- What you need to do: What lines of the listing include the string "outbox"? Show them all.
⁂
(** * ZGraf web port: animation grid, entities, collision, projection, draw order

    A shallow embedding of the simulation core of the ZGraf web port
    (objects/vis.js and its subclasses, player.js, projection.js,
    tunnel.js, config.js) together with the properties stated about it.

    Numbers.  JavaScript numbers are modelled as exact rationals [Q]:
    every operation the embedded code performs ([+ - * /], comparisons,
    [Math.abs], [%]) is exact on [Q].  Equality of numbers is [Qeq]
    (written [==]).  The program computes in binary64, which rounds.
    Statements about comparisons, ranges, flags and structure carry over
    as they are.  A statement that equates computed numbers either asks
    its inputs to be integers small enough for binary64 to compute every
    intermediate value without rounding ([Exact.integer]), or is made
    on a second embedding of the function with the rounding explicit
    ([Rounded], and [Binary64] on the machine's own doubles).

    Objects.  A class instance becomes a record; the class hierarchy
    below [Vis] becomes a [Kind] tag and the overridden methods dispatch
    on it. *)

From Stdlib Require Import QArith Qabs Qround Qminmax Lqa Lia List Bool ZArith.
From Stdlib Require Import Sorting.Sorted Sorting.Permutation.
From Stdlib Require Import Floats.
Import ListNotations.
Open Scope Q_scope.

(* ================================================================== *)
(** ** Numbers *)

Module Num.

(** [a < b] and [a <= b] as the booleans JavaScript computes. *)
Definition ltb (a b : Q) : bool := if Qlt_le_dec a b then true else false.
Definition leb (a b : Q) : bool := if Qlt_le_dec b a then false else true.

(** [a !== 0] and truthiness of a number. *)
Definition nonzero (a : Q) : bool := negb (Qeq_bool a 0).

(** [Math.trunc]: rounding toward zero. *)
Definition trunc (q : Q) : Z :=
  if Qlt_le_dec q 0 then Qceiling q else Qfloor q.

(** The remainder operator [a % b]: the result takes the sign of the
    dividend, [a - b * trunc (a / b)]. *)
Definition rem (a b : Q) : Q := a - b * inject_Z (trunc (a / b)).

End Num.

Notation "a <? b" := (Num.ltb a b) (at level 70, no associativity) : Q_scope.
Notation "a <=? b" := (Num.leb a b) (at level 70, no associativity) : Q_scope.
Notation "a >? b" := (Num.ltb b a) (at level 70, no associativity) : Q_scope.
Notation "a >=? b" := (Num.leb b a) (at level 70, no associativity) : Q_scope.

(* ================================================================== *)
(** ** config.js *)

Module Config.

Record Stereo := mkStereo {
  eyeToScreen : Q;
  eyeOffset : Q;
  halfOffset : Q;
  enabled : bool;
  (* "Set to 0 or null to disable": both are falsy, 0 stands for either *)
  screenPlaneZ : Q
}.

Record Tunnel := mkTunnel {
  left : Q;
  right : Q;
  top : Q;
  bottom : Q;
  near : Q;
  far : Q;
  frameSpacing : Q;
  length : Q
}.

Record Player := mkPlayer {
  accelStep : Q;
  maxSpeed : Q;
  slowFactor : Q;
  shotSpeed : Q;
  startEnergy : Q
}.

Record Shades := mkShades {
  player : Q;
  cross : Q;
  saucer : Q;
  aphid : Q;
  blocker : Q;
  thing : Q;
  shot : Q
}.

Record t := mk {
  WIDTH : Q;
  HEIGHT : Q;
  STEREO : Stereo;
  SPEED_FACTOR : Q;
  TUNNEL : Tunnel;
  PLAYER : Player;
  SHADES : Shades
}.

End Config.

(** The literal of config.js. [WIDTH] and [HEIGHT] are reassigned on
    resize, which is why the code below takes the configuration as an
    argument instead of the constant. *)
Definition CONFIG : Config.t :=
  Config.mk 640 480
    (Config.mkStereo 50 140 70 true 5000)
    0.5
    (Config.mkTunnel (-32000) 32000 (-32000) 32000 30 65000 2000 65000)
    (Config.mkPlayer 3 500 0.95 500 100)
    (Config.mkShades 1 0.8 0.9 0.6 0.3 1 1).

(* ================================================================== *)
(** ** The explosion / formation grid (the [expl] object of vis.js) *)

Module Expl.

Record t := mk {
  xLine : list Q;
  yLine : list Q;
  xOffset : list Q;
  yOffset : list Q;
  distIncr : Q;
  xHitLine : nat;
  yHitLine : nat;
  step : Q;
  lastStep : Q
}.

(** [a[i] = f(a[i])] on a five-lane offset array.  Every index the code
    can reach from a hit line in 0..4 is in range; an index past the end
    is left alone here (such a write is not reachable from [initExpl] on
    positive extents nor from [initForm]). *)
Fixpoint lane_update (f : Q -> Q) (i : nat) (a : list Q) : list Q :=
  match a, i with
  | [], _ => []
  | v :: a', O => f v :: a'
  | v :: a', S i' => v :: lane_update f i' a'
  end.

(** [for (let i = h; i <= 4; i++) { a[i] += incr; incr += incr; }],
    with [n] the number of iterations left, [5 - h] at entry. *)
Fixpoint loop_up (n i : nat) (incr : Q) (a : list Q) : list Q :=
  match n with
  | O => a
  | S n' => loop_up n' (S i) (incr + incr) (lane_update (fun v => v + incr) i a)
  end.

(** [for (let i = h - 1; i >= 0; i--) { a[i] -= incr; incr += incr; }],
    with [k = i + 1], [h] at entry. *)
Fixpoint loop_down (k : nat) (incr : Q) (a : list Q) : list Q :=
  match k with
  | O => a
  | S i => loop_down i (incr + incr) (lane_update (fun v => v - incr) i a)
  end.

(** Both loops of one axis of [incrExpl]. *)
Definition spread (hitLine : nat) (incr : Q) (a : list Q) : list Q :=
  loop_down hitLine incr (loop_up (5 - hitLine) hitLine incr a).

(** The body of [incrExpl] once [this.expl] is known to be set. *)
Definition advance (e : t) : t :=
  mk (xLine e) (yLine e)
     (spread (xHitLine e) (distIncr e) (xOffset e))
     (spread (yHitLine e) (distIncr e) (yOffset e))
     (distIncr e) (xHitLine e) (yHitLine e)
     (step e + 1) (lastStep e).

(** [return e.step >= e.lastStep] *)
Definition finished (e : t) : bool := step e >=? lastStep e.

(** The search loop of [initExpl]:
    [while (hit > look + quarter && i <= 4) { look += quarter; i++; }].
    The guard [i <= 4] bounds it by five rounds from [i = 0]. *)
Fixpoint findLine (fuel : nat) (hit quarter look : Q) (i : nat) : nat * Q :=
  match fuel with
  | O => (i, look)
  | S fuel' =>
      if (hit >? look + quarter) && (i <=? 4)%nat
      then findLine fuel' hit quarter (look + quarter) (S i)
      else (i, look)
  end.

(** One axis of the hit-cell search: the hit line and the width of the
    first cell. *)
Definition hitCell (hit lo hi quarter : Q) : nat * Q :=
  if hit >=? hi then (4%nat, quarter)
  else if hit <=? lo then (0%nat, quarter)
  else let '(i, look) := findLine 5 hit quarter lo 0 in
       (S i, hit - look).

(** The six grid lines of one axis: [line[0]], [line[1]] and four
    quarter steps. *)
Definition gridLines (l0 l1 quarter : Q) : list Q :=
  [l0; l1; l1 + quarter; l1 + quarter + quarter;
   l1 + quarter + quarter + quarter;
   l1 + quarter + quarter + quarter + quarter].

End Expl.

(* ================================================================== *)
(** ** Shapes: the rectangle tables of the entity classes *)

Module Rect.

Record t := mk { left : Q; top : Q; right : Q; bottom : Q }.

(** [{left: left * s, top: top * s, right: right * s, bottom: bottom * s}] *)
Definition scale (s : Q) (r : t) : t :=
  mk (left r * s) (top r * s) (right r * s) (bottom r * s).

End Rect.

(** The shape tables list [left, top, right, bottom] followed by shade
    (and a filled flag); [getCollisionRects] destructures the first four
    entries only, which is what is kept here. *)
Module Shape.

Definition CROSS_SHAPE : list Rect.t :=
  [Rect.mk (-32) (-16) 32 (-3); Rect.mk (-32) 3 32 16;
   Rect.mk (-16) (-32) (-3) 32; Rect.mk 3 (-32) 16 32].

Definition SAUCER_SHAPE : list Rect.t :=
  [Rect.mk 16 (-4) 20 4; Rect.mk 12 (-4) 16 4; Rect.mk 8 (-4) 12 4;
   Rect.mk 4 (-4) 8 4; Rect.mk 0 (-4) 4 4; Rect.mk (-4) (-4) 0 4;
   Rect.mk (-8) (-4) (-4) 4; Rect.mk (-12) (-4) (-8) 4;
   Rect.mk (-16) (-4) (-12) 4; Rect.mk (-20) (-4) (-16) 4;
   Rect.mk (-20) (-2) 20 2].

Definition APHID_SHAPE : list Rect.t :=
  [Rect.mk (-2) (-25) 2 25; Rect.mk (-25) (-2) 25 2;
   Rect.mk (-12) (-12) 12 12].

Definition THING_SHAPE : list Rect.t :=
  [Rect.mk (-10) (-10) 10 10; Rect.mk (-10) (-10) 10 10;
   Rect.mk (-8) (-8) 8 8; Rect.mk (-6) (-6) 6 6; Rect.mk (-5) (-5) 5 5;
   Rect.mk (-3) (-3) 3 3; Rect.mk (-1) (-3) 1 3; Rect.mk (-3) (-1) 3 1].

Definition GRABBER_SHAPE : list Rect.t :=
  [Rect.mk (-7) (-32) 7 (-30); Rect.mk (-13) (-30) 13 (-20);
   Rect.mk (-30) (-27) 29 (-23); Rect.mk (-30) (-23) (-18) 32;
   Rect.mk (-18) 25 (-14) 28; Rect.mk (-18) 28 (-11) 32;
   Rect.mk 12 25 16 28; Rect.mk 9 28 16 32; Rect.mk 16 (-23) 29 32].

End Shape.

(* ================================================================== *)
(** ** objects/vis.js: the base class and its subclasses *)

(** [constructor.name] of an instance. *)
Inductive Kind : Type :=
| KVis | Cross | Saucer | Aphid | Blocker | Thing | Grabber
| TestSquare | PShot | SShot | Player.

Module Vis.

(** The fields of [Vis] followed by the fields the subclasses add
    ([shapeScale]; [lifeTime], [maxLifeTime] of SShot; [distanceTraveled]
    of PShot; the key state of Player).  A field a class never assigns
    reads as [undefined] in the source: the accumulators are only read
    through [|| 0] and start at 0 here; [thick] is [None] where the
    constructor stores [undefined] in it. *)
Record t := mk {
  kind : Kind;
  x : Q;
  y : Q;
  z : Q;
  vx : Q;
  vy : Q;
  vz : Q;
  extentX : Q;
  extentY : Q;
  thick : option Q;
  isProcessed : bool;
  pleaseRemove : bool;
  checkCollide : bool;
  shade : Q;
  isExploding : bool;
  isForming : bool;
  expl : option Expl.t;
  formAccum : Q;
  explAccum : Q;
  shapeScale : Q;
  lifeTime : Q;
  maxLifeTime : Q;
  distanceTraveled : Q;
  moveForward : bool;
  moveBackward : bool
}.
⁂
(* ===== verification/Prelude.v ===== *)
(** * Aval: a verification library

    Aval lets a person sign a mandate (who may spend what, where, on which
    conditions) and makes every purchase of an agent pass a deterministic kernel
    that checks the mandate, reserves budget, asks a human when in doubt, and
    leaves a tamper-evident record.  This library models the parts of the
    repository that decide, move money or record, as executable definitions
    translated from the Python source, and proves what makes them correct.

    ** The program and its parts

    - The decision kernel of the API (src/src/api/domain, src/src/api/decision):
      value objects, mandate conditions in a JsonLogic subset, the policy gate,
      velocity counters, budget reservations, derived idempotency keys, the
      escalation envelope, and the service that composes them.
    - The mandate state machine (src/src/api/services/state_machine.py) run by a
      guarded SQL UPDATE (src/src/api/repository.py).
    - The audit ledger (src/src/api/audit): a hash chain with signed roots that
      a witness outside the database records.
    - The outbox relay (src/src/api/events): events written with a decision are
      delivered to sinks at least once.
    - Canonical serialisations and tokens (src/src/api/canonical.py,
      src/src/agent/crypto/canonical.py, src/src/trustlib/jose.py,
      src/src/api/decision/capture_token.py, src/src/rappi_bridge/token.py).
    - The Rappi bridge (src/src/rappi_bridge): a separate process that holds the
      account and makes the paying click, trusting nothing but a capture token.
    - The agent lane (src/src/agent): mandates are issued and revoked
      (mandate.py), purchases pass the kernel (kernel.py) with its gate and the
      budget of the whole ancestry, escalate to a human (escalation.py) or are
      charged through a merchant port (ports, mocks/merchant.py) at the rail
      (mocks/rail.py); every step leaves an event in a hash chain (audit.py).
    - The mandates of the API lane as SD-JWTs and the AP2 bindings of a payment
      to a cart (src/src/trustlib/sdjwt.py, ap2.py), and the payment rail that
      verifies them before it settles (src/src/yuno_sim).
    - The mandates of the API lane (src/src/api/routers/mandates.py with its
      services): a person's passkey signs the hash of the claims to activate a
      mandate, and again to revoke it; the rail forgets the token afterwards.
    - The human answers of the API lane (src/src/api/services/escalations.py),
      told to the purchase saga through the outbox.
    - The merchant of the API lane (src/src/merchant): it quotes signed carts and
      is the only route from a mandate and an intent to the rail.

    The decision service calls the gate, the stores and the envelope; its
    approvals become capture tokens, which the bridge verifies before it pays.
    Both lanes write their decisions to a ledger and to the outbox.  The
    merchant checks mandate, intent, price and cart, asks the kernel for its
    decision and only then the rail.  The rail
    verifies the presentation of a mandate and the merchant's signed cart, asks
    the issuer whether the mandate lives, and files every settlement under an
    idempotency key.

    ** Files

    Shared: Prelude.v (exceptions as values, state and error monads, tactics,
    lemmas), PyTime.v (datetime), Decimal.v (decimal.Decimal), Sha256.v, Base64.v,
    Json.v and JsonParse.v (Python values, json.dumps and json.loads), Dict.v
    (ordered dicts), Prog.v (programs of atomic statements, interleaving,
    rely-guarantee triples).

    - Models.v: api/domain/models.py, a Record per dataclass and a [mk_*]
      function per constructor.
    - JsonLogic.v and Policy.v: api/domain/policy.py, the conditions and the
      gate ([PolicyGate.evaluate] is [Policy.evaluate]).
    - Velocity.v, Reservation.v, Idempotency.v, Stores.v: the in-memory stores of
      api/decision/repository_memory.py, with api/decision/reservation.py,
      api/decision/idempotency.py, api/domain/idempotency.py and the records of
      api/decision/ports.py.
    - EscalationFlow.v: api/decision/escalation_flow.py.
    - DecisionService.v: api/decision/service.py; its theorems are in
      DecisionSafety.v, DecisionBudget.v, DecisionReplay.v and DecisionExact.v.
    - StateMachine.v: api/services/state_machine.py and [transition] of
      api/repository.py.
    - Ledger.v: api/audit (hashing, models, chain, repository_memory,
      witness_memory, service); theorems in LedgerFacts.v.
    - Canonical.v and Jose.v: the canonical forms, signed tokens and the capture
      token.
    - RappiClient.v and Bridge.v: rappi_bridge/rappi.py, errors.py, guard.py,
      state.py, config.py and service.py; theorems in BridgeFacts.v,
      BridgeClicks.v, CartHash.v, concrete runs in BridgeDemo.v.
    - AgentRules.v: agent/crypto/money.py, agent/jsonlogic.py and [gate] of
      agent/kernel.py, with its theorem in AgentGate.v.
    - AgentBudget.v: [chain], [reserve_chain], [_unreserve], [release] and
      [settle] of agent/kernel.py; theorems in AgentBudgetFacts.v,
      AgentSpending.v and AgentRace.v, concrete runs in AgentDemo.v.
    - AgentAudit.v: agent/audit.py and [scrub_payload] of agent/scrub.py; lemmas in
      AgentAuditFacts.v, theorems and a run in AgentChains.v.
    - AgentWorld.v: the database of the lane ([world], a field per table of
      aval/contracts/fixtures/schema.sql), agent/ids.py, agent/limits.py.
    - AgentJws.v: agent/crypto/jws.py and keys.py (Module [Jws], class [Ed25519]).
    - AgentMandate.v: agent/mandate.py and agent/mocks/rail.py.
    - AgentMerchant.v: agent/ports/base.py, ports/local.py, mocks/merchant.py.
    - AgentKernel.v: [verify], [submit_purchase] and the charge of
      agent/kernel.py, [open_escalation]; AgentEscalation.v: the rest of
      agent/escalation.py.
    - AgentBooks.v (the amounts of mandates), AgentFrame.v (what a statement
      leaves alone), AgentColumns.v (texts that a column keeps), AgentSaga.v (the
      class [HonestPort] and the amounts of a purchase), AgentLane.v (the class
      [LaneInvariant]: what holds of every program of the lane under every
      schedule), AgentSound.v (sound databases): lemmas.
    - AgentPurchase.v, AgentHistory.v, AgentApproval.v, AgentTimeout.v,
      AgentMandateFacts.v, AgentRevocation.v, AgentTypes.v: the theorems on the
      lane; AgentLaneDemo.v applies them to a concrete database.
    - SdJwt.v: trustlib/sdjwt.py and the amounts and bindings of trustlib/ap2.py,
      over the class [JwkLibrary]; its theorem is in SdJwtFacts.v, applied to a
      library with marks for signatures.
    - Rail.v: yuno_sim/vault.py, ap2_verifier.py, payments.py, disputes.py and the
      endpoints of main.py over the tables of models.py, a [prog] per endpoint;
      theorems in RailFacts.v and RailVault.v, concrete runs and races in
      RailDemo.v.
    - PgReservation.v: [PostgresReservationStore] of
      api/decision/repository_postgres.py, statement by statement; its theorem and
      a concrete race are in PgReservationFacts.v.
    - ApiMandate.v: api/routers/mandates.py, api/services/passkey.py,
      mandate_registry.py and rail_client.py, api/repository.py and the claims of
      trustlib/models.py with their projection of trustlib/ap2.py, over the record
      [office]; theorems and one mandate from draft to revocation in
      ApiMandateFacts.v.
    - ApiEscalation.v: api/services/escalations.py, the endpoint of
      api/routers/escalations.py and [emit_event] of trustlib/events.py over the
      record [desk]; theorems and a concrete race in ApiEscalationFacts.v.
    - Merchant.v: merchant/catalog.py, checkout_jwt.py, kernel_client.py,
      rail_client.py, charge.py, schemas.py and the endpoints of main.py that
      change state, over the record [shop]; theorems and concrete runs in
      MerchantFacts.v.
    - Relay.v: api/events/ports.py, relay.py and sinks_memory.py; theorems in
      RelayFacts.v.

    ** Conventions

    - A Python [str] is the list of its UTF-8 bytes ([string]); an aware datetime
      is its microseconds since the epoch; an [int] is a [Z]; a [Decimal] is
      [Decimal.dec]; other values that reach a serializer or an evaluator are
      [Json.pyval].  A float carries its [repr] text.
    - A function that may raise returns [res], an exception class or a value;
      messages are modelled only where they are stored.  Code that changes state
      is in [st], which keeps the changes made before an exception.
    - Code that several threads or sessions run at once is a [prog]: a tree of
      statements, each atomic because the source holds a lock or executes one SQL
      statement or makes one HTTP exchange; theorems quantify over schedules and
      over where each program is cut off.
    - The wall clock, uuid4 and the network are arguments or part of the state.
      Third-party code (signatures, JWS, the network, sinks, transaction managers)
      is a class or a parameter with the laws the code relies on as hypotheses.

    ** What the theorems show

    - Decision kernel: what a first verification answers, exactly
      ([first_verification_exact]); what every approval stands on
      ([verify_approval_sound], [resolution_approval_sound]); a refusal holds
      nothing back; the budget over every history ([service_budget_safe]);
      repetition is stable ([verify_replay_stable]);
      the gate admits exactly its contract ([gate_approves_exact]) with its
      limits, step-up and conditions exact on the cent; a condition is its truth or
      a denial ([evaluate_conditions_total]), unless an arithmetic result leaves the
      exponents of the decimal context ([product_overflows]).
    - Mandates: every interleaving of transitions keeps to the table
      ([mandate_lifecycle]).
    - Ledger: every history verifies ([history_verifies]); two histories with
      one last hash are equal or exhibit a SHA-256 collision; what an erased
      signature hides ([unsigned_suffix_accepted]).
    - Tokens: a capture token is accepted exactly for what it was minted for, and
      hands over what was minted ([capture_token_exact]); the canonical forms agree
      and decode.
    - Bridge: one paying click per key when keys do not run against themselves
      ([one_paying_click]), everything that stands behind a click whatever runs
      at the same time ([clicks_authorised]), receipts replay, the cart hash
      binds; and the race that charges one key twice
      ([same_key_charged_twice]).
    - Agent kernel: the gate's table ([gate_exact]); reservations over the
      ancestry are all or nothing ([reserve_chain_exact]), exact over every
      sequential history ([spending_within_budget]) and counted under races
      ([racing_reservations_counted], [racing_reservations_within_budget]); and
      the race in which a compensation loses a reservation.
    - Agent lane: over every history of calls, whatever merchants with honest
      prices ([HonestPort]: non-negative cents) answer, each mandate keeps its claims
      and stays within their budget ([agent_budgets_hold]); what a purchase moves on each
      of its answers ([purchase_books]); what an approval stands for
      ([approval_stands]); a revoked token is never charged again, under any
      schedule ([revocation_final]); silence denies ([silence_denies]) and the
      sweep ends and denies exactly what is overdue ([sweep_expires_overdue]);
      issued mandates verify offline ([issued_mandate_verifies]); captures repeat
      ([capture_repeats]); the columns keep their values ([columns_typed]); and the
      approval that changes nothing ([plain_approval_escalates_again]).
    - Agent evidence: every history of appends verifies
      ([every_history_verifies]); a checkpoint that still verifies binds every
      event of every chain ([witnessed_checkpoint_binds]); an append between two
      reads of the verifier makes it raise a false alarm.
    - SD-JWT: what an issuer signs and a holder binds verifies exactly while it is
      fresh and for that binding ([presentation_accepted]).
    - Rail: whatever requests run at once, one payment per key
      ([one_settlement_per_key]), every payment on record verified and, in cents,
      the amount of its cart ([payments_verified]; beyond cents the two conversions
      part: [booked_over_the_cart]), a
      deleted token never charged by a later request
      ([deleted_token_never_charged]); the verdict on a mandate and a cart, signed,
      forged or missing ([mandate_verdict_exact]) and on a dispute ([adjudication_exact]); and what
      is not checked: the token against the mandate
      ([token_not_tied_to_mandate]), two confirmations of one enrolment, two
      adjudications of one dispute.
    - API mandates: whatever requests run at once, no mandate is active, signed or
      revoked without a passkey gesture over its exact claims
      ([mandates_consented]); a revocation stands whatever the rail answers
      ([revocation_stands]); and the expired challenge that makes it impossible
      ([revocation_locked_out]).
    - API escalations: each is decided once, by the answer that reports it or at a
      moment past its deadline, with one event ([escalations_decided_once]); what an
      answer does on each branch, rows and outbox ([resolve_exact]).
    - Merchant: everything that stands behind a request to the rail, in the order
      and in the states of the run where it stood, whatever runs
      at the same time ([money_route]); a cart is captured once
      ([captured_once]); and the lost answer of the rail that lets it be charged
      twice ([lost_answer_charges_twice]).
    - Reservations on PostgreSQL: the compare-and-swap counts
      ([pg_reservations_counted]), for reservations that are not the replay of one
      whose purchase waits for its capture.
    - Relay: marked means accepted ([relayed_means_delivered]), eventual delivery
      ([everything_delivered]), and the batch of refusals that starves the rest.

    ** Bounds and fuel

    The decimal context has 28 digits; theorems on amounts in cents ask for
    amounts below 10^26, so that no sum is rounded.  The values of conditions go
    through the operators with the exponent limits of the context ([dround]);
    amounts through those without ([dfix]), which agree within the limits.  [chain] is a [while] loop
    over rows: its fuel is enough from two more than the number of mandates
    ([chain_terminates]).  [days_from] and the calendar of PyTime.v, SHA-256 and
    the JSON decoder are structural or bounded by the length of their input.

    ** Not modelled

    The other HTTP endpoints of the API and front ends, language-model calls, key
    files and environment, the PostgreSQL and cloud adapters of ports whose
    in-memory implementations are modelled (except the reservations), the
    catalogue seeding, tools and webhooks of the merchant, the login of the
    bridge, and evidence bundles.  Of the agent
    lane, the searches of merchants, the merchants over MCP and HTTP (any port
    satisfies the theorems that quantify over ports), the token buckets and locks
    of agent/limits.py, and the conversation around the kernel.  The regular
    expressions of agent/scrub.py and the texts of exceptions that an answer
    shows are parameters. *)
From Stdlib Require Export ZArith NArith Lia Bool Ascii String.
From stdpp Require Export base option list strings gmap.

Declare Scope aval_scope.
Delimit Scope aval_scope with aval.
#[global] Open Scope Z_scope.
⁂
- Expected answer:
    - The outbox relay (src/src/api/events): events written with a decision are
      told to the purchase saga through the outbox.
    Both lanes write their decisions to a ledger and to the outbox.  The
      answer does on each branch, rows and outbox ([resolve_exact]).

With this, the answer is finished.